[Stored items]
################

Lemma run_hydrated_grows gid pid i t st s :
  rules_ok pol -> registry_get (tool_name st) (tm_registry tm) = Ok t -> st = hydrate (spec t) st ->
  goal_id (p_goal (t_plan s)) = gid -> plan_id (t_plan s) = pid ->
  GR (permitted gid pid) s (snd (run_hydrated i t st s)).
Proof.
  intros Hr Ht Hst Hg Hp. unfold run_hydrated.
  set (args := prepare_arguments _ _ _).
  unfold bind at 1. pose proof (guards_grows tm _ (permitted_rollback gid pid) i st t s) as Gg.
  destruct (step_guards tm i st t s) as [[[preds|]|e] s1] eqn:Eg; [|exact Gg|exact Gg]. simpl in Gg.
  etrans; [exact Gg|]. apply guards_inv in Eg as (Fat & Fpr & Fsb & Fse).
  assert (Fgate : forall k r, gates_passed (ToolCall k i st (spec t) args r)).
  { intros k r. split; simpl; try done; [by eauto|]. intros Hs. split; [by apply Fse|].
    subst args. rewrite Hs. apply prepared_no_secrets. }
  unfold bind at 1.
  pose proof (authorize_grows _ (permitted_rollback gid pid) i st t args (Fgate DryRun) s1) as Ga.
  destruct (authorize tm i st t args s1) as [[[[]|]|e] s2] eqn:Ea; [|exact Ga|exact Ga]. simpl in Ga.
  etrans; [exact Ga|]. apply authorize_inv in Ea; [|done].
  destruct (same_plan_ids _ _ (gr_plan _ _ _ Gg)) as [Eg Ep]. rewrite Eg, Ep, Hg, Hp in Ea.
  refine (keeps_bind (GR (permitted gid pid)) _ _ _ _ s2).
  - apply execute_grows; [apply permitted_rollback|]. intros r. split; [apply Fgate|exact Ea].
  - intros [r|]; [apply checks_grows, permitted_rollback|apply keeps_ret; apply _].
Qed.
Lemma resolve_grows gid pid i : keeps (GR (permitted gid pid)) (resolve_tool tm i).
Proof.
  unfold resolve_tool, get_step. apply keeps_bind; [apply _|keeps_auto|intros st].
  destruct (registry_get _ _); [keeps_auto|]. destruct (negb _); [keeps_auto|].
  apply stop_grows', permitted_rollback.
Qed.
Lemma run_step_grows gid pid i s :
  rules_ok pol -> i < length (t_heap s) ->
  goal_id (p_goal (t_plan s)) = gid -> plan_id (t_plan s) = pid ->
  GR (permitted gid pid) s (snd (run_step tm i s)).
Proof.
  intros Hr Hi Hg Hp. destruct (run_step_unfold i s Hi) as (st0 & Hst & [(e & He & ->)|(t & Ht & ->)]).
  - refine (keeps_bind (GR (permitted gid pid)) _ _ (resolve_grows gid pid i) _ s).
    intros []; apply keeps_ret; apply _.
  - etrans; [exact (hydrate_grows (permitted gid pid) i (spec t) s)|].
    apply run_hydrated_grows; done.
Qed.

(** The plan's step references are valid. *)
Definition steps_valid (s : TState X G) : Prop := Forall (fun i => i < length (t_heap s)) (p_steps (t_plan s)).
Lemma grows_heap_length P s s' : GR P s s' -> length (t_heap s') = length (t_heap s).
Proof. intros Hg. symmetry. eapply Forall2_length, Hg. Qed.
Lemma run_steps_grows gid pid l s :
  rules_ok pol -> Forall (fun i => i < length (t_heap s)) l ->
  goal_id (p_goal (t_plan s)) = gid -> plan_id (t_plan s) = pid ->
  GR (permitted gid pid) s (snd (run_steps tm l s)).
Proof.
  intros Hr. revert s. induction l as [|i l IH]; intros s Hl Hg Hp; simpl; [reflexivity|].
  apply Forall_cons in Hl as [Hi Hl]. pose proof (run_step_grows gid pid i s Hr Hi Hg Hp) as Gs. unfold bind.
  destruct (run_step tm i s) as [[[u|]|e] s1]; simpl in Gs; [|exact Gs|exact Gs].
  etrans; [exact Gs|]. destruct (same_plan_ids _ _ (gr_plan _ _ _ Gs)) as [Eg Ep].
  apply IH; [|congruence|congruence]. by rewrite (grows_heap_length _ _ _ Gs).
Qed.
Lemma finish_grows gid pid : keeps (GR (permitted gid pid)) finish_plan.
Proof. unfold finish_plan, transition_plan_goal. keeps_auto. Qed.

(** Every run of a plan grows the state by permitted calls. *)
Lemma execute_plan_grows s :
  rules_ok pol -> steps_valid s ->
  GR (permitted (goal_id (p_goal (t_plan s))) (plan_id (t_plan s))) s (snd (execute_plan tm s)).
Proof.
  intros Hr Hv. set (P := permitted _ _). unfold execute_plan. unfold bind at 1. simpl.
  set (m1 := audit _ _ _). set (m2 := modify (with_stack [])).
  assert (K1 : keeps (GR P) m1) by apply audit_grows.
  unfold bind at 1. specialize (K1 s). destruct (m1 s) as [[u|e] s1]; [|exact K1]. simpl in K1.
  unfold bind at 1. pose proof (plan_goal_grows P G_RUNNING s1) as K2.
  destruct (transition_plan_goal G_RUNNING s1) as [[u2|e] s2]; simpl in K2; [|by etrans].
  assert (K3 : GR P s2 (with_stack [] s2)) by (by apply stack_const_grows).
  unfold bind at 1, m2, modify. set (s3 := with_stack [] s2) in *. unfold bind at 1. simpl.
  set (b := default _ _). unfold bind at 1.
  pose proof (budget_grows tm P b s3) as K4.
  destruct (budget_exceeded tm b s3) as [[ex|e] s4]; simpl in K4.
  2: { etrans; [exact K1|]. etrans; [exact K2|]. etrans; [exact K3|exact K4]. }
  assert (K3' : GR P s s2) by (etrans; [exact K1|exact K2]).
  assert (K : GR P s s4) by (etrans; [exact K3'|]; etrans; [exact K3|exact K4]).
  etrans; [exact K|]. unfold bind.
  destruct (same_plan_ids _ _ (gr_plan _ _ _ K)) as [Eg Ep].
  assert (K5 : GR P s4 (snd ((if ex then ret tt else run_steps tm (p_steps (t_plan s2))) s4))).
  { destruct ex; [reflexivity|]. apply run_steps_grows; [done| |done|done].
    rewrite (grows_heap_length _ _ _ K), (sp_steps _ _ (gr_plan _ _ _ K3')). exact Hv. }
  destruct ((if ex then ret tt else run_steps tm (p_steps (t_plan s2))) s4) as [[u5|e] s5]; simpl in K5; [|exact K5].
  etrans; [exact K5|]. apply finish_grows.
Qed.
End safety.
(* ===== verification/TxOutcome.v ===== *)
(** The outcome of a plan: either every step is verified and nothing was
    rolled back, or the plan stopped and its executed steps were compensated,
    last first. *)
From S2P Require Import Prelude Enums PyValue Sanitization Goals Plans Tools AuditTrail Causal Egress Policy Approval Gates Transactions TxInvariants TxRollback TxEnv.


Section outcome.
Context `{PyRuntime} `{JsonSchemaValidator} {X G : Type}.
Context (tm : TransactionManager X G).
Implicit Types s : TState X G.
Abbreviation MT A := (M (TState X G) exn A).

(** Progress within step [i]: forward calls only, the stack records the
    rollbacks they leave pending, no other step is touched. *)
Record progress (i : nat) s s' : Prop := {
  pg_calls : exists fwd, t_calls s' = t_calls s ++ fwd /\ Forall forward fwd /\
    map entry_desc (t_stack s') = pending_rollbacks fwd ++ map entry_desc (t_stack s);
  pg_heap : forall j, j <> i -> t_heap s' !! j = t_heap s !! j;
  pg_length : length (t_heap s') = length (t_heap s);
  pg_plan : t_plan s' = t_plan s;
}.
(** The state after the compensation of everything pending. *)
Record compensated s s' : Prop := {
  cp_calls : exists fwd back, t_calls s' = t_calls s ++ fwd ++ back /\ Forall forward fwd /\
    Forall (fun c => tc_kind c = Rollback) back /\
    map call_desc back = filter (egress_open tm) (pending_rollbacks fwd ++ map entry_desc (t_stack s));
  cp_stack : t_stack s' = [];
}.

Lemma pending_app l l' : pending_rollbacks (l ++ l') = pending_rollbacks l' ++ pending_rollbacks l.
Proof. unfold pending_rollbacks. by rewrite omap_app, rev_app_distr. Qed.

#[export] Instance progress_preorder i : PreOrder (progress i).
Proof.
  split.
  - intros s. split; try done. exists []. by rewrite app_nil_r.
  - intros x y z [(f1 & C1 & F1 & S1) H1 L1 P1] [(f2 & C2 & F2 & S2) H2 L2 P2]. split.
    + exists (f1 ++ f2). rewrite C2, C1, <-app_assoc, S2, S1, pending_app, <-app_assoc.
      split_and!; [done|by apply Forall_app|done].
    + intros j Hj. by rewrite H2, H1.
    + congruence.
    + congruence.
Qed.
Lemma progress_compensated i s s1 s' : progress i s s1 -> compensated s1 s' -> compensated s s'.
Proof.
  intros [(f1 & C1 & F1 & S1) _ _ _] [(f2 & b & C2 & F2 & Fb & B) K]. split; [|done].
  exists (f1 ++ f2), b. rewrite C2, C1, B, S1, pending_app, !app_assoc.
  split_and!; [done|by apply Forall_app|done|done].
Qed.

################

--- WHAT IS REQUIRED ---
All lines from the beginning of the entries through the line marked "refine (keeps_bind (GR (permitted gid pid)) _ _ _" are to be output exactly; nothing else belongs in the answer.

--- FINISHED TASK ---
Lemma run_hydrated_grows gid pid i t st s :
  rules_ok pol -> registry_get (tool_name st) (tm_registry tm) = Ok t -> st = hydrate (spec t) st ->
  goal_id (p_goal (t_plan s)) = gid -> plan_id (t_plan s) = pid ->
  GR (permitted gid pid) s (snd (run_hydrated i t st s)).
Proof.
  intros Hr Ht Hst Hg Hp. unfold run_hydrated.
  set (args := prepare_arguments _ _ _).
  unfold bind at 1. pose proof (guards_grows tm _ (permitted_rollback gid pid) i st t s) as Gg.
  destruct (step_guards tm i st t s) as [[[preds|]|e] s1] eqn:Eg; [|exact Gg|exact Gg]. simpl in Gg.
  etrans; [exact Gg|]. apply guards_inv in Eg as (Fat & Fpr & Fsb & Fse).
  assert (Fgate : forall k r, gates_passed (ToolCall k i st (spec t) args r)).
  { intros k r. split; simpl; try done; [by eauto|]. intros Hs. split; [by apply Fse|].
    subst args. rewrite Hs. apply prepared_no_secrets. }
  unfold bind at 1.
  pose proof (authorize_grows _ (permitted_rollback gid pid) i st t args (Fgate DryRun) s1) as Ga.
  destruct (authorize tm i st t args s1) as [[[[]|]|e] s2] eqn:Ea; [|exact Ga|exact Ga]. simpl in Ga.
  etrans; [exact Ga|]. apply authorize_inv in Ea; [|done].
  destruct (same_plan_ids _ _ (gr_plan _ _ _ Gg)) as [Eg Ep]. rewrite Eg, Ep, Hg, Hp in Ea.
  refine (keeps_bind (GR (permitted gid pid)) _ _ _ _ s2).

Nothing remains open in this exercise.